Tomatoes infected by the tomato brown rugose fruit virus show uneven coloring. ( Florida Department of Agriculture and Consumer Services )

(UPDATED, 2 p.m.)  New restrictions have been placed on tomato and pepper trade to protect U.S. crops from the prevent the introduction of tomato brown rugose fruit virus.

The U.S. Department of Agriculture’s Animal and Plant Health Inspection Service said in a news release Nov. 15 that the agency is taking “immediate action” to prevent the introduction of tomato brown rugose fruit virus into the U.S. and protect U.S. tomato and pepper production worth more than $2.3 billion annually.

Tomato brown rugose fruit virus can cause severe fruit loss in tomatoes and peppers, according to the release, and is easily spread through the use of contaminated tools, hands, and plant-to-plant contact. It was first reported in tomatoes in Israel in 2014. Since then, it has been reported in China, Mexico,

Germany (eradicated), Italy, Greece, the United Kingdom, Jordan, Turkey, and the Netherlands. The virus was detected and eradicated from a California tomato greenhouse in 2018.

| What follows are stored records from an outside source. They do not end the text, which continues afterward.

(** Counting from the end: a negative index of the machine's range moves up
    by the length. *)
Lemma from_end_negative i n :
  in_int i -> (i < 0)%Z -> (0 <= n <= int_max)%Z -> from_end i n = (i + n)%Z.
Proof.
  intros Hi Hneg Hn. unfold from_end.
  destruct (Z.ltb_spec i 0); [|lia].
  apply wrap_int_id. unfold in_int, int_min, int_max in *. lia.
Qed.

Lemma from_end_nonnegative i n : (0 <= i)%Z -> from_end i n = i.
Proof. intros Hi. unfold from_end. destruct (Z.ltb_spec i 0); [lia | done]. Qed.

(** ** The function library *)

(** With a slash in the value, [ipmask] gives what follows the first slash,
    up to the next one. *)
Lemma ipmask_after_slash addr prefix :
  contains_byte addr slash = false ->
  contains_byte prefix slash = false ->
  ipmask (VString (addr +:+ String slash prefix)) = Done (VString prefix, None).
Proof.
  intros Ha Hp. unfold ipmask. simpl Sprintf_v.
  rewrite (strings_Split_at_first _ _ _ Ha), (strings_Split_absent _ _ Hp).
  reflexivity.
Qed.

(** C2: for a value whose string form has no slash, [ipmask] does not
    return an error: the unguarded [a[1]] on the one-element split panics
    with an index out of range. *)
Theorem ipmask_without_slash_panics (val : Value) :
  contains_byte (Sprintf_v val) slash = false ->
  ipmask val = Panics (IndexOutOfRange 1 1).
Proof.
  intros Hno. unfold ipmask.
  rewrite (strings_Split_absent _ _ Hno). reflexivity.
Qed.

Lemma ipmask_without_slash_panics_witness :
  ipmask (VString "10.0.0.1") = Panics (IndexOutOfRange 1 1).
Proof. apply ipmask_without_slash_panics. reflexivity. Defined.

Lemma slice_string_panics v lo hi :
  (exists p, slice_string v lo hi = Panics p) <->
  ~ (0 <= lo <= hi /\ hi <= len_string v)%Z.
Proof.
  unfold slice_string.
  destruct (Z.leb_spec 0 lo), (Z.leb_spec lo hi), (Z.leb_spec hi (len_string v));
    simpl; split; try lia; try (intros [p Hp]; discriminate); eauto.
Qed.

Lemma slice_slice_panics {X} (elems spare : list X) lo hi :
  (exists p, slice_slice elems spare lo hi = Panics p) <->
  ~ (0 <= lo <= hi /\ hi <= Z.of_nat (length (elems ++ spare)))%Z.
Proof.
  unfold slice_slice.
  destruct (Z.leb_spec 0 lo), (Z.leb_spec lo hi),
    (Z.leb_spec hi (Z.of_nat (length (elems ++ spare))));
    simpl; split; try lia; try (intros [p Hp]; discriminate); eauto.
Qed.

(** On a string, an end beyond the length and a start that stays negative
    after the adjustment are both out of range. *)
Lemma slice_string_beyond v s e :
  in_int s -> in_int e -> (len_string v <= int_max)%Z ->
  (len_string v < e \/ s < - len_string v)%Z ->
  exists p, slice (VString v) (VInt s) (VInt e) = Panics p.
Proof.
  intros Hs He Hv Hout.
  assert (0 <= len_string v)%Z as Hlen by (unfold len_string; lia).
  destruct (proj2 (slice_string_panics v (from_end s (len_string v))
                     (from_end e (len_string v)))) as [p Hp].
  { destruct Hout as [Hout|Hout].
    - rewrite (from_end_nonnegative e) by lia. lia.
    - rewrite (from_end_negative s) by (auto; lia). lia. }
  exists p. cbn [slice]. by rewrite Hp.
Qed.

(** C10: [slice] returns an error exactly when the start or the end is not
    an integer or the value is neither a string nor a generic sequence.  On
    a string or a generic sequence with integer indices it evaluates the
    slice expression unguarded: it panics exactly when the indices, after
    the adjustment of negative ones, are not ordered within the bounds that
    the expression checks. *)
Theorem slice_errors_and_panics (val start end_ : Value) :
  ((exists x err, slice val start end_ = Done (x, Some err)) <->
   is_int start && is_int end_ && is_string_or_seq val = false) /\
  (forall s e, start = VInt s -> end_ = VInt e ->
     is_string_or_seq val = true ->
     let lo := from_end s (len_of val) in
     let hi := from_end e (len_of val) in
     (~ (0 <= lo <= hi /\ hi <= bound_of val)%Z ->
      slice val start end_ =
        Panics (SliceBoundsOutOfRange lo hi (Z.to_nat (bound_of val)))) /\
     ((0 <= lo <= hi /\ hi <= bound_of val)%Z ->
      exists r, slice val start end_ = Done (r, None))).
Proof.
  split.
  - destruct start; simpl; try (split; [done | eauto]).
    destruct end_; simpl; try (split; [done | eauto]).
    destruct val; simpl; try (split; [done | eauto]).
    + unfold slice_string. case_match; simpl; split; try done;
        intros (x & err & Heq); discriminate.
    + unfold slice_slice. case_match; simpl; split; try done;
        intros (x & err & Heq); discriminate.
  - intros s e -> -> Hval lo hi.
    destruct val; try discriminate; simpl in *; subst lo hi.
    + unfold slice_string, len_string.
      rewrite Nat2Z.id.
      destruct (Z.leb_spec 0 (from_end s (Z.of_nat (String.length s0)))),
        (Z.leb_spec (from_end s (Z.of_nat (String.length s0)))
                    (from_end e (Z.of_nat (String.length s0)))),
        (Z.leb_spec (from_end e (Z.of_nat (String.length s0)))
                    (Z.of_nat (String.length s0)));
        simpl; split; intros; try lia; eauto.
    + unfold slice_slice. rewrite Nat2Z.id.
      destruct (Z.leb_spec 0 (from_end s (Z.of_nat (length elems)))),
        (Z.leb_spec (from_end s (Z.of_nat (length elems)))
                    (from_end e (Z.of_nat (length elems)))),
        (Z.leb_spec (from_end e (Z.of_nat (length elems)))
                    (Z.of_nat (length (elems ++ spare))));
        simpl; split; intros; try lia; eauto.
Qed.

Lemma slice_errors_and_panics_witness :
  slice (VString "abcdef") (VInt 1) (VInt 7)
    = Panics (SliceBoundsOutOfRange 1 7 6) /\
  slice (VSlice [VInt 1; VInt 2; VInt 3] []) (VInt (-5)) (VInt 3)
    = Panics (SliceBoundsOutOfRange (-2) 3 3).
Proof.
  split.
  - apply (proj2 (slice_errors_and_panics (VString "abcdef") (VInt 1) (VInt 7))
             1%Z 7%Z eq_refl eq_refl eq_refl).
    vm_compute. intros [_ H]; apply H; reflexivity.
  - apply (proj2 (slice_errors_and_panics
                    (VSlice [VInt 1; VInt 2; VInt 3] []) (VInt (-5)) (VInt 3))
             (-5)%Z 3%Z eq_refl eq_refl eq_refl).
    vm_compute. intros [[H _] _]; apply H; reflexivity.
Defined.

(** ** The scanner and the template renderer *)

Lemma last_cons_nonempty {X} (x : X) (l : list X) :
  l <> [] -> last (x :: l) = last l.
Proof. destruct l; [congruence | done]. Qed.

(** The runs that the scanner sees are the line split of the
    specification. *)
Lemma raw_lines_split out : raw_lines out = split_on_line_boundaries out.
Proof.
  unfold split_on_line_boundaries.
  induction out as [|c rest IH]; [done|].
  pose proof (strings_Split_nonempty newline rest) as Hne.
  cbn [raw_lines strings_Split].
  destruct (Ascii.eqb c newline).
  - rewrite IH, (last_cons_nonempty _ _ Hne).
    destruct (strings_Split rest newline) as [|t ts] eqn:Hs; [done|].
    destruct (last (t :: ts)) as [[|]|]; done.
  - rewrite IH.
    destruct (strings_Split rest newline) as [|t ts] eqn:Hs; [done|].
    destruct ts as [|t' ts].
    + destruct t; done.
    + change (last (String c t :: t' :: ts)) with (last (t :: t' :: ts)).
      destruct (last (t :: t' :: ts)) as [[|]|]; done.
Qed.

(** While every line is shorter than the buffer, the tokens are the lines in
    their order, each without its trailing carriage return. *)
Lemma Scanner_tokens_short_lines out :
  Forall (fun line => String.length line < MaxScanTokenSize)
         (split_on_line_boundaries out) ->
  Scanner_tokens out = List.map dropCR (split_on_line_boundaries out).
Proof.
  unfold Scanner_tokens. rewrite raw_lines_split.
  induction 1 as [|line lines Hfit _ IH]; [done|].
  cbn [scan_while_fits List.map]. unfold fits.
  destruct (Nat.ltb_spec (String.length line) MaxScanTokenSize); [|lia].
  by rewrite IH.
Qed.

Lemma raw_lines_first line rest :
  contains_byte line newline = false ->
  raw_lines (line +:+ String newline rest) = line :: raw_lines rest.
Proof.
  induction line as [|c line IH].
  - intros _. change (raw_lines (String newline rest) = "" :: raw_lines rest).
    cbn [raw_lines]. by rewrite Ascii.eqb_refl.
  - intros Hc. cbn [contains_byte] in Hc. apply orb_false_iff in Hc as [Hc Hl].
    change (raw_lines (String c (line +:+ String newline rest))
            = String c line :: raw_lines rest).
    cbn [raw_lines]. rewrite Hc, (IH Hl). done.
Qed.

Section Renderer.

Context {MO : MapOrder} {EX : Externals}.

(** With a template set in the cache, [RenderTemplate] returns what the
    execution of the template gives, scanned into lines. *)
Lemma RenderTemplate_loaded st kind name labels t out :
  cached st kind = Some t ->
  Execute t name labels = Done (out, None) ->
  RenderTemplate kind name labels st =
    Done (inl {| TargetNode := None; templateName := name; source := "";
                 templateLabels := labels; Config := Scanner_tokens out |}, st).
Proof.
  unfold cached, RenderTemplate, lookup_template. intros Ht Hexec.
  unfold mbind, M_bind, lift. rewrite Ht. simpl. rewrite Hexec. done.
Qed.

(** A successful call leaves the state as it was and scans the output. *)
Lemma RenderTemplate_success st kind name labels res st' :
  RenderTemplate kind name labels st = Done (inl res, st') ->
  exists t out,
    cached st kind = Some t /\ Execute t name labels = Done (out, None) /\
    st' = st /\ Config res = Scanner_tokens out /\
    templateLabels res = labels.
Proof.
  unfold cached, RenderTemplate, lookup_template, mbind, M_bind, lift.
  destruct (default None (default ∅ (templates st) !! kind)) as [t|];
    [|discriminate].
  simpl. destruct (Execute t name labels) as [[out [err|]]|] eqn:Hexec;
    simpl; [discriminate| |discriminate].
  intros [= <- <-]. exists t, out. done.
Qed.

The agency said it has issued a Federal Order imposing restrictions on imports of tomato and pepper seed lots and transplants from all countries where the virus exists as well as restrictions on tomato and pepper fruit imported from Mexico, Israel, and the Netherlands. Because Canada imports tomato and pepper fruit from Mexico that may be re-exported to this country, USDA said it will also require Canada to inspect tomato and pepper fruit to ensure it is free of disease symptoms prior to export to the U.S.
All the actions will be effective Nov. 22, according to the agency.

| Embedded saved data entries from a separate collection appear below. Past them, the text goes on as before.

(** * Pointer-event dispatch of react-three-fiber ([core/events.ts])

    A shallow embedding of the event layer: the interaction registry
    ([internal.interaction], [internal.hovered], [internal.capturedMap],
    [internal.initialHit]) and the dispatcher built by [createEvents]
    ([intersect], [patchIntersects], [handleIntersects], [cancelPointer],
    [handlePointer], [pointerMissed]) together with [removeInteractivity]
    and [releaseInternalPointerCapture].

    Conventions of the embedding.
    - Objects of the scene graph are references ([obj]); the graph itself is
      a read-only heap [G : obj -> Object3D] giving each object its [uuid],
      its [parent] link and its [__r3f] instance (handlers, [eventCount]).
    - JS [Map]s are [gmap]s keyed by the pointer id, a JS value of type
      [number | undefined].
    - Loops that follow [parent] links carry a fuel argument and answer
      [None] when it runs out: the source loops have no bound of their own.
    - A handler is a function from the event it receives to the calls it
      makes on that event ([stopPropagation], [target.setPointerCapture],
      [target.releasePointerCapture]); handlers reach the registry through
      these calls only.  Every invocation is appended to a trace, as are the
      calls of the per-target callback of [handleIntersects] and the native
      capture calls on the DOM target.
    - Numbers are integers: offsets, indices and pointer ids as [Z].
    - Renamed because the name is taken: [raycaster.filter] is
      [filter_hook], the store's [onPointerMissed] is [storePointerMissed].
      The loops and closures without a name in the source are [dedup] (the
      filter closure of [intersect]), [bubble] (the loop of
      [handleIntersects]), [leave_chain] (the loop of [cancelPointer]),
      [callback] (the closure passed to [handleIntersects]) and [dispatch]
      (the closure [handlePointer] returns for the raycast events). *)

From stdpp Require Import base option list gmap strings pretty.
From Stdlib Require Import ZArith Lia.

In addition, the release said APHIS and U.S. Customs and Border Protection will increase inspections of tomato and pepper seed, plant, and fruit imports entering from countries where the virus is known to occur and Canada, and will take action to keep any infected products out of the country.

The USDA said it will:

  • Require all tomato and pepper seed lots imported from countries where the virus exists to be officially tested and certified free of the disease;
  • Require all tomato and pepper transplants imported from countries where the virus exists to be officially tested and certified free of the disease;
  • Require all tomato and pepper fruit imported from Mexico, Israel, and the Netherlands to be inspected at the point of origin to ensure it is free of disease symptoms; and 
  • Require Canada to inspect all tomato and pepper fruit prior to export to the United States to ensure it is free of disease symptoms.

The release said Customs and Border Protection will increase inspections at U.S. ports of entry to ensure imported tomato and pepper fruit entering from Mexico, Canada, Israel, and the Netherlands does not show any signs of disease upon arrival.

The Fresh Produce Association of the Americas said Nov. 18 that the group supports a science-based approach to dealing with the virus, based on “verifiable, transparent data and methodology.”

“Thankfully authorities at USDA and the corresponding agencies in Mexico and Canada have been coordinating for several weeks on an integrated approach,” Lance Jungmeyer, president of the FPAA, said in a news release. “USDA said it urgently wants to establish the science, and we agree. Along with the regulatory agencies, the industry looks forward to learning how we all can help stop this plant disease.”

The FPAA said in the release it is working with USDA to minimize any delays or negative business impacts from the inspections. FPAA said in the release that tomato and pepper supplies should remain robust as producers throughout Mexico being to harvest their winter crops.